Re: Concalendrical reference point
From: | Herman Miller <hmiller@...> |
Date: | Monday, May 27, 2002, 21:02 |
On Sun, 26 May 2002 23:30:19 -0400, Roger Mills <romilly@...> wrote:
>John Cowan wrote:
>>I would recommend instead that you use the year 4173 B.C.E.
>>It is comfortably before the beginning of history, and is the base
>>date for the Julian day count: 2452421 days ago. This date was
>>chosen as the year in which three different cycles were all in
>>registry: the 28-year solar cycle of the civil year, the 19-year lunar
>cycle
>>of the Babylonian/Jewish year, and the arbitrary 15-year cycle
>>of the Roman tax year.
>
>
>Is that date in any way related to the putative Creation according to
>Genesis, as it was determined by some 18th or 19th century cleric, working
>backwards from all the begats and kings' reigns etc. in the Bible??
That was 4004 BC.
Although Tirelat is currently using the Jarda calendar system, with names
rather than numbers for years, I haven't really used it yet, and I like the
idea of using the Julian day count enough to rethink the Tirelat calendar.

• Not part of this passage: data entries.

Lemma process_block_ok schedule chunks ss off :
  searchers_ok cb ss -> Forall packable chunks -> schedule ≡ₚ seq 0 (length chunks) ->
  0 <= off -> off + zlen (concat (map c_Data chunks)) < 2 ^ 63 ->
  exists ps ds ss', process_block step schedule chunks ss off = Ok (ps, off + zlen (pool_of ps), ss') /\
    searchers_ok cb ss' /\ Forall2 (approximates R) chunks ds /\ Forall2 (decodes cb) ds ps /\ laid_out off ps.
Proof.
  intros Hss Hc Hs Ho Hl. unfold process_block.
  destruct (run_jobs_ok schedule chunks ss ∅ Hss Hc) as (results & ss' & -> & Hss' & Hin & _).
  { rewrite Hs. apply Forall_seq. intros i Hi. lia. }
  cbn [mbind res_bind]. destruct (gather_ok 0 chunks results off) as (ps & ds & -> & ? & ? & ?); [|done|done|].
  - intros k c Hk. assert (Hki : k ∈ schedule).
    { rewrite Hs. apply elem_of_seq. apply lookup_lt_Some in Hk. lia. }
    destruct (Hin k Hki) as (c' & d & p & Hc' & ? & ?). rewrite Hk in Hc'. injection Hc' as <-. by exists d, p.
  - cbn [mbind res_bind]. by exists ps, ds, ss'.
Qed.

(** The chunks of a tiled block. *)
Lemma tiles_good data chunks :
  bytes_ok data -> zlen data <= BlockSize -> tiles data 0 chunks ->
  Forall good_chunk chunks /\ concat (map c_Data chunks) = data.
Proof.
  intros Hb Hl Ht. split; [|etrans; [by apply (tiles_concat data 0)|apply zdrop_0]].
  apply Forall_lookup. intros i c Hi. destruct (tiles_offsets data 0 chunks i c ltac:(lia) Ht Hi) as (? & Hd & ? & Hs).
  constructor; [rewrite Hd; by apply bytes_ok_sub|unfold BlockSize in *; lia|].
  rewrite Hs. apply u32_small. unfold is_u32, BlockSize in *. lia.
Qed.

Lemma seal_block_ok msg nonce maxCompression pool :
  bytes_ok pool -> zlen pool <= BlockSize -> (key <> None -> zlen nonce = gcmNonceSize) ->
  (forall k, key = Some k -> zlen k = 32) ->
  exists frame, seal_block msg key nonce (compress_block maxCompression pool dict) = Ok frame /\
    frame_of dict key frame pool.
Proof.
  intros Hp Hl Hn Hk. destruct (DecompressPoolDict_Compress pool dict Hp) as [D1 D2].
  destruct (zlen_CompressPoolDict pool dict) as [L1 L2].
  set (z := compress_block _ _ _). assert (Hz : DecompressPoolDict z dict = Ok pool /\ zlen z < 2 ^ 31).
  { unfold z, compress_block, BlockSize in *. destruct maxCompression; (split; [done|]); ulia. }
  clearbody z. destruct Hz as [Hz Hzl]. pose proof (zlen_nonneg z). unfold frame_of, seal_block, decrypt_block.
  destruct key as [k|].
  - specialize (Hk k eq_refl). specialize (Hn ltac:(done)). rewrite Encrypt_ok by done. eexists. split; [done|].
    rewrite zlen_app, Hn, gcm_seal_len. split; [unfold is_u32, gcmNonceSize; lia|].
    intros m. exists z. by rewrite Decrypt_frame.
  - exists z. split; [done|]. split; [unfold is_u32; lia|]. intros _. by exists z.
Qed.

Variables (split : bytes -> list Chunk) (schedule : Z -> nat -> list nat) (maxCompression : bool)
  (nonce : Z -> bytes).
Hypotheses (Hsplit : forall data, tiles data 0 (split data))
  (Hschedule : forall i n, schedule i n ≡ₚ seq 0 n)
  (Hnonce : key <> None -> forall i, zlen (nonce i) = gcmNonceSize)
  (Hkey : forall k, key = Some k -> zlen k = 32).

Lemma pack_blocks_approx i blocks ss off :
  small_chunks limit split -> searchers_ok cb ss -> Forall (fun b => bytes_ok b /\ zlen b <= BlockSize) blocks ->
  0 <= off -> off + zlen (concat blocks) < 2 ^ 63 ->
  exists pb outs, pack_blocks split step schedule maxCompression dict key nonce i blocks ss off = Ok pb /\
    packed off outs (pb_chunks pb) (pb_frames pb) /\
    Forall2 (fun b o => approximates_block R (split b) o /\ zlen o = zlen b) blocks outs /\
    length (concat (pb_chunks pb)) = length (concat (map split blocks)).
Proof.
  intros Hlimit Hss Hb. revert i ss off Hss; induction Hb as [|b blocks [Hb1 Hb2] Hb IH]; intros i ss off Hss Ho Hl.
  { exists {| pb_chunks := []; pb_frames := [] |}, []. split; [done|]. split; [constructor|done]. }
  cbn [pack_blocks]. destruct (tiles_good b (split b) Hb1 Hb2 (Hsplit b)) as [Hg Hcat].
  cbn [concat] in Hl. rewrite zlen_app in Hl. pose proof (zlen_nonneg (concat blocks)).
  assert (Hpk : Forall packable (split b)) by (apply Forall_and; split; [done|by apply Hlimit]).
  destruct (process_block_ok (schedule i (length (split b))) (split b) ss off Hss Hpk (Hschedule _ _) Ho)
    as (ps & ds & ss' & -> & Hss' & Hds & Hps & Hlo); [rewrite Hcat; lia|]. cbn [mbind res_bind].
  assert (Hap : approximates_block R (split b) (concat ds)) by by exists ds.
  pose proof (approximates_len _ _ _ Hap) as Hdl. rewrite Hcat in Hdl.
  destruct (decodes_pool cb _ _ Hps) as [Hpl Hpok]. rewrite Hdl in Hpl. fold (pool_of ps).
  destruct (seal_block_ok "pack: encrypt block" (nonce i) maxCompression (pool_of ps) Hpok ltac:(lia)
    (fun H => Hnonce H i) Hkey) as (frame & -> & Hf). cbn [mbind res_bind].
  pose proof (zlen_nonneg (pool_of ps)).
  destruct (IH (i + 1) ss' (off + zlen (pool_of ps)) Hss' ltac:(lia) ltac:(lia)) as (pb & outs & -> & Hpb & Houts & Hlen).
  cbn [mbind res_bind]. eexists _, (concat ds :: outs). split; [done|]. cbn. split; [by constructor|].
  split; [by constructor|]. by rewrite !length_app, Hlen, <-(Forall2_length _ _ _ Hps), <-(Forall2_length _ _ _ Hds).
Qed.
End packing.

(** ** Unpacking *)

(** The residual of the first chunk of what is left of a pool. *)
Lemma slice_residual (pre res post : bytes) off g delta :
  0 <= g -> off - g = zlen pre -> off + zlen res < 2 ^ 63 -> delta = zlen res ->
  let localOffset := u64 (off - g) in
  let endLocal := u64 (localOffset + delta) in
  (endLocal >? zlen (pre ++ res ++ post)) = false /\
  slice (pre ++ res ++ post) localOffset endLocal = Ok res.
Proof.
  intros Hg Hp Hl ->. pose proof (zlen_nonneg pre). pose proof (zlen_nonneg res). pose proof (zlen_nonneg post).
  rewrite Hp. cbv zeta. rewrite (u64_small (zlen pre)), u64_small by (unfold is_u64; lia). rewrite !zlen_app.
  split; [rewrite Z.gtb_ltb; apply Z.ltb_ge; lia|]. rewrite slice_ok by (rewrite ?zlen_app; lia).
  f_equal. apply sub_app_mid; lia.
Qed.

Lemma unpack_block_bytes_ok r datas ps pre g off :
  cb = Some r -> Forall2 (decodes cb) datas ps -> laid_out off ps ->
  0 <= g -> off - g = zlen pre -> off + zlen (pool_of ps) < 2 ^ 63 ->
  unpack_block_bytes r (map p_entry ps) (pre ++ pool_of ps) g = Ok (concat datas).
Proof.
  intros Hcb Hps. revert pre off; induction Hps as [|d p datas ps Hd Hps IH]; intros pre off Hlo Hg Hp Hl; [done|].
  destruct Hlo as [Hoff Hlo]. unfold pool_of in *. cbn [map concat] in *. rewrite zlen_app in Hl.
  pose proof (zlen_nonneg (concat (map p_res ps))). cbn [unpack_block_bytes]. cbv zeta. rewrite Hoff.
  destruct (slice_residual pre (p_res p) (concat (map p_res ps)) off g _ Hg Hp ltac:(lia) (dc_delta _ _ _ Hd))
    as [-> ->]. cbn [mbind res_bind].
  pose proof (dc_rebuilds _ _ _ Hd) as Hr. rewrite Hcb in Hr. cbn in Hr. rewrite Hr. cbn [wrap_err mbind res_bind].
  rewrite app_assoc, (IH (pre ++ p_res p) (off + zlen (p_res p))) by (done || rewrite ?zlen_app; lia).
  done.
Qed.

(** [writeOut] of the chunks, one after the other. *)
Lemma writeOut_app exact a b o : writeOut exact b (writeOut exact a o) = writeOut exact (a ++ b) o.
Proof. destruct exact; unfold writeOut; cbn; by rewrite !app_assoc. Qed.

Lemma writeOut_nil exact o : writeOut exact [] o = o.
Proof. destruct o, exact; unfold writeOut; cbn; by rewrite !app_nil_r. Qed.

Section disk.
Variables (opts : UnpackOptions) (exact : bool) (maxID : Z) (intn : Z -> Z).
Hypothesis Hexact : f64_ltb (f64_of_int 0) (u_Fuzziness opts) = false.

Lemma unpack_block_ok datas ps pre g off o :
  Forall2 (decodes cb) datas ps -> laid_out off ps ->
  0 <= g -> off - g = zlen pre -> off + zlen (pool_of ps) < 2 ^ 63 ->
  unpack_block cb opts exact maxID intn (map p_entry ps) (pre ++ pool_of ps) g o =
    Ok (writeOut exact (concat datas) o).
Proof.
  intros Hps. revert pre off o; induction Hps as [|d p datas ps Hd Hps IH]; intros pre off o Hlo Hg Hp Hl;
    [cbn; by rewrite writeOut_nil|].
  destruct Hlo as [Hoff Hlo]. unfold pool_of in *. cbn [map concat] in *. rewrite zlen_app in Hl.
  pose proof (zlen_nonneg (concat (map p_res ps))). cbn [unpack_block]. cbv zeta. rewrite Hoff.
  destruct (slice_residual pre (p_res p) (concat (map p_res ps)) off g _ Hg Hp ltac:(lia) (dc_delta _ _ _ Hd))
    as [-> ->]. cbn [mbind res_bind].
  rewrite (unpack_chunk_exact cb (u_Fuzziness opts) maxID intn _ _ d) by (exact Hexact || apply Hd). cbn [wrap_err mbind res_bind].
  rewrite app_assoc, (IH (pre ++ p_res p) (off + zlen (p_res p))) by (done || rewrite ?zlen_app; lia).
  by rewrite writeOut_app.
Qed.
End disk.

(** The entries of the file, block by block. *)
Definition entries_of (pss : list (list processedChunk)) : list (list ChunkEntry) := map (map p_entry) pss.

Lemma concat_entries_of pss : concat (entries_of pss) = map p_entry (concat pss).
Proof. unfold entries_of. induction pss as [|ps pss IH]; [done|]. cbn [map concat]. by rewrite map_app, IH. Qed.

Lemma packed_lengths off blocks pss frames :
  packed off blocks pss frames -> length pss = length blocks /\ length frames = length blocks.
Proof. induction 1 as [|? ? ? ? ? ? ? ? ? ? ? [? ?]]; [done|]. cbn. lia. Qed.

Definition table_of (frames : list bytes) : list Z := map (fun f => u32 (zlen f)) frames.

(** One turn of either block loop: the frame is read and opened, and the entries of the block
    are the ones its range delimits. *)
Lemma block_turn bss ps pss frame frames msg1 msg2 :
  wf_blocks (bss ++ entries_of (ps :: pss)) -> frame_of dict key frame (pool_of ps) ->
  let entries := concat (bss ++ entries_of (ps :: pss)) in
  let rest := concat (entries_of (ps :: pss)) in
  (exists z, ReadFull msg1 (u32 (zlen frame)) (frame ++ frames) = Ok (frame, frames) /\
     decrypt_block msg2 key frame = Ok z /\ DecompressPoolDict z dict = Ok (pool_of ps)) /\
  BlockRange (BlockStarts entries) (zlen bss) (zlen entries) =
    Ok (zlen (concat bss), zlen (concat bss) + zlen (map p_entry ps)) /\
  (let n := zlen (concat bss) + zlen (map p_entry ps) - zlen (concat bss) in
   ztake n rest = map p_entry ps /\ zdrop n rest = concat (entries_of pss)).
Proof.
  intros Hwf [Hf Hopen]. cbv zeta. cbn [entries_of map]. split; [|split].
  - destruct (Hopen msg2) as (z & ? & ?). exists z. split; [|done]. apply ReadFull_app. symmetry. by apply u32_small.
  - by apply BlockRange_concat.
  - replace (_ + _ - _) with (zlen (map p_entry ps)) by lia. cbn [concat]. by rewrite ztake_app, zdrop_app.
Qed.

Lemma unpack_blocks_bytes_ok r off blocks pss frames bss post :
  cb = Some r -> packed off blocks pss frames -> wf_blocks (bss ++ entries_of pss) ->
  0 <= off -> off + zlen (concat blocks) < 2 ^ 63 ->
  let entries := concat (bss ++ entries_of pss) in
  unpack_blocks_bytes r dict key (BlockStarts entries) (zlen entries) (zlen bss) (table_of frames)
    (concat (entries_of pss)) off (concat frames ++ post) = Ok (concat blocks).
Proof.
  intros Hcb Hpk. revert bss. induction Hpk as [|off datas blocks ps pss frame frames Hps Hlo Hf Hpk IH];
    intros bss Hwf Ho Hl; [done|]. cbv zeta. cbn [concat] in Hl. rewrite zlen_app in Hl.
  cbn [table_of map unpack_blocks_bytes concat]. rewrite <-app_assoc.
  destruct (block_turn bss ps pss frame (concat frames ++ post) "unpackbytes: read block" "unpackbytes: decrypt block"
    Hwf Hf) as ((z & -> & Hz & Hd) & Hr & Ht & Hdr). cbv zeta in *. cbn [mbind res_bind]. rewrite Hz.
  cbn [mbind res_bind]. rewrite Hd. cbn [wrap_err mbind res_bind]. rewrite Hr. cbn [mbind res_bind].
  change (map p_entry ps ++ concat (entries_of pss)) with (concat (entries_of (ps :: pss))). rewrite Ht, Hdr.
  destruct (decodes_pool cb _ _ Hps) as [Hpl _]. pose proof (zlen_nonneg (pool_of ps)).
  pose proof (zlen_nonneg (concat blocks)).
  pose proof (unpack_block_bytes_ok r datas ps [] off off Hcb Hps Hlo Ho (Z.sub_diag off) ltac:(lia)) as Hb.
  cbn [app] in Hb. rewrite Hb.
  cbn [mbind res_bind]. rewrite u64_small by (unfold is_u64; lia).
  assert (Hsnoc : bss ++ entries_of (ps :: pss) = (bss ++ [map p_entry ps]) ++ entries_of pss) by by rewrite <-app_assoc.
  rewrite Hsnoc in *. specialize (IH (bss ++ [map p_entry ps]) Hwf ltac:(lia) ltac:(lia)). cbv zeta in IH.
  rewrite zlen_app in IH. change (zlen [map p_entry ps]) with 1 in IH. fold (table_of frames). by rewrite IH.
Qed.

(See http://www.io.com/~hmiller/lang/Jarda/calendar.html for the Jarda
system.) Since the Tirelat calendar, like the Jarda one, has the winter
solstice as the first and last day of the year, I'll need to figure out
when the winter solstice was in 4174 BC (so that the start of the Julian
day count will be contained in the Tirelat Year Zero). Or equivalently, how
many days before the start of the Julian day count was the winter solstice.